The worms are growing in stacked trays. They have everything they need: a perfect environment, perfectly balanced food. They make lots of poop and multiply at an incredible rate. The implication was that this is a wonderful, innovative"green" company producing a "green" product (it's packaged in reused pop bottles). The products are (fanfare here) marketed through WalMart, Home Depot, etc.

Then the video showed a clip of cattle in a feedlot, and talked about how awful it is to raise cattle like that.

But TerraCycle is raising worms like that. Worms that never taste real rainwater, never experience the daily and seasonal temperature shifts, never consort with all the other denizens of a natural environment, never have the excitement of a robin's footsteps in their life. Worms that are taken from their cookie-cutter homes periodically and run through a huge tumbling machine to separate them from their poop.

This is "organic"? I'm appalled. It doesn't even seem humane to me! If that's organic, I'm glad I'm NOT organic. (I guess I must be "post-organic" or something like that.)

The video gives me a new understanding of my farm, though. I guess I'm raising free-range worms at Pinwheel Farm. Locally-grown chemical-free free range worms, at that.

The first year I gardened on the farm ground, I rarely saw a worm in all my digging (I used to do a lot of digging). What worms I did see were the ones I call "green curlies", which I'd previously only seen associated with anaerobic soils along creek banks. The longer the land has been free of constant plowing/tilling, chemical fertilizers, and herbicides, the more worms I see. There are at least three distinct species now, including some of the largest and strongest nightcrawlers I've ever seen.
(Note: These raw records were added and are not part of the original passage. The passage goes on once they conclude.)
Lemma column_index_total rg c : exists r, carquet_reader_get_column_index reader rg c = Some r /\ forall ci, r = Some ci -> column_index_ok ci.
Proof.
  unfold carquet_reader_get_column_index. destruct (column_chunk_total rg c) as [[chunk|] ->]; cbn [mbind option_bind]; [|by eexists].
  apply read_index_total. intros data size Hb Hs Hs'. destruct (column_index_parse_total data size Hb Hs Hs') as (r & E & H). exists r. split; [done|]. intros ci ->. by destruct (H ci eq_refl).
Qed.

Lemma offset_index_total rg c : exists r, carquet_reader_get_offset_index reader rg c = Some r /\ forall oi, r = Some oi -> offset_index_ok oi.
Proof.
  unfold carquet_reader_get_offset_index. destruct (column_chunk_total rg c) as [[chunk|] ->]; cbn [mbind option_bind]; [|by eexists].
  apply read_index_total. apply offset_index_parse_total.
Qed.

(** A column has both indexes. *)
Definition indexed (rg c : Z) : Prop :=
  exists ci oi, carquet_reader_get_column_index reader rg c = Some (Some ci) /\ carquet_reader_get_offset_index reader rg c = Some (Some oi).

(** How an evaluation ends. *)
Inductive outcome (rg : Z) (clauses : list carquet_filter_clause_t) : carquet_status_t -> Prop :=
  | Evaluated : outcome rg clauses CARQUET_OK
  | NoMemory : outcome rg clauses CARQUET_ERROR_OUT_OF_MEMORY
  | NoIndex clause : clause ∈ clauses -> ~ indexed rg (cl_column_index clause) -> outcome rg clauses CARQUET_ERROR_PAGE_INDEX_REQUIRED.

Lemma stored_outcome rg clauses st : stored_or_full st -> outcome rg clauses st.
Proof. intros [-> | ->]; constructor. Qed.

Lemma outcome_mono rg l l' st : l ⊆ l' -> outcome rg l st -> outcome rg l' st.
Proof. intros HL []; [constructor|constructor|]. eapply NoIndex; [by apply HL|done]. Qed.

(** A clause that the evaluation can look at. *)
Record clause_ready (clause : carquet_filter_clause_t) : Prop := {
  cr_valid : validated reader clause;
  cr_type : column_supported reader clause;
  cr_memory : values_in_memory reader clause }.

Lemma clauses_ready clauses : Forall (validated reader) clauses -> Forall (column_supported reader) clauses -> Forall (values_in_memory reader) clauses -> Forall clause_ready clauses.
Proof. rewrite !Forall_forall. intros H1 H2 H3 c Hc. split; auto. Qed.

(** The validation looks up the declared type. *)
Lemma lookup_declared clause ti k : validated reader clause -> clause_type reader clause = Some (ti, k) ->
  exists st, lookup_column_type reader (cl_column_index clause) = Some (st, Some ti) /\ ti_kind ti = Some k /\ validate_op ti clause = CARQUET_OK.
Proof.
  unfold validated, carquet_page_filter_validate_clause, clause_type, leaf_element, lookup_column_type, carquet_reader_schema. intros HV HT.
  apply bind_Some in HT as (e & He & HT). apply bind_Some in HT as (k' & Hk & [= <- <-]). apply bind_Some in He as (s & Es & He). rewrite Es in *.
  destruct ((cl_column_index clause <? 0) || (cl_column_index clause >=? sch_num_leaves s)); [done|]. apply bind_Some in He as (idx & Ei & He). rewrite Ei in *. cbn [mbind option_bind] in *. rewrite He in *. cbn [mbind option_bind] in *.
  destruct (type_info_of e) as [ti|] eqn:Et; [|done]. apply type_info_declared in Et as ->. cbn [mbind option_bind] in *. injection HV as HV. by eexists.
Qed.

(** The first rows of an offset index with at most [P] pages lie in [N] rows. *)
Definition pages_fit (rg N P : Z) (clause : carquet_filter_clause_t) : Prop :=
  forall oi, carquet_reader_get_offset_index reader rg (cl_column_index clause) = Some (Some oi) ->
    carquet_offset_index_num_pages oi <= P /\
    forall i st l, carquet_offset_index_get_page_location oi i = Some (st, Some l) -> 0 <= pl_first_row_index l <= N.

(** No sum of rows overflows for one of two reasons: there is a budget of [P] pages for each of
    [C] clauses, all inside [N] rows; or the indexes are true of the columns. *)
Section Sums.
Context (rg num_rows N C : Z) (budget : option Z).
Hypotheses (HN : 0 <= num_rows <= N) (HN' : N < 2 ^ 63).
Hypothesis (HB : match budget with Some P => 0 <= P /\ C * P * N < 2 ^ 63 | None => N = num_rows end).

Definition sums_fit (clause : carquet_filter_clause_t) : Prop :=
  match budget with Some P => pages_fit rg N P clause | None => exists cells, column_described reader rg num_rows cells clause end.

(** What [c] clauses leave in a list. *)
Definition within (c : Z) (l : carquet_row_range_list_t) : Prop :=
  match budget with Some P => rl_count l <= c * P | None => ordered 0 (view l) num_rows end.

Lemma budget_room P c n : 0 <= P -> C * P * N < 2 ^ 63 -> c <= C -> n <= c * P -> n * N < 2 ^ 63.
Proof.
  intros HP HC Hc Hn. pose proof (Z.mul_le_mono_nonneg_r c C P HP Hc). pose proof (Z.mul_le_mono_nonneg_r n (C * P) N ltac:(lia) ltac:(lia)). lia.
Qed.

Lemma within_room c l : 0 <= c <= C -> ranges_in N l -> within c l -> rl_count l * N < 2 ^ 63 \/ ordered 0 (view l) N.
Proof.
  unfold within. intros Hc K H. destruct budget as [P|]; [left|right; by subst]. apply (budget_room P c); (done || lia).
Qed.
I don't get too sentimental when I accidentally injure a worm with a gardening tool, but I do think about them as I work and use tools and methods that are good for the worms. I appreciate the work they do, not only decomposing things into poop, but also mixing the soil while keeping it aerated and well-drained. I try to leave them alone to do their work as much as possible.

Why, you could even say I'm raising wild worms!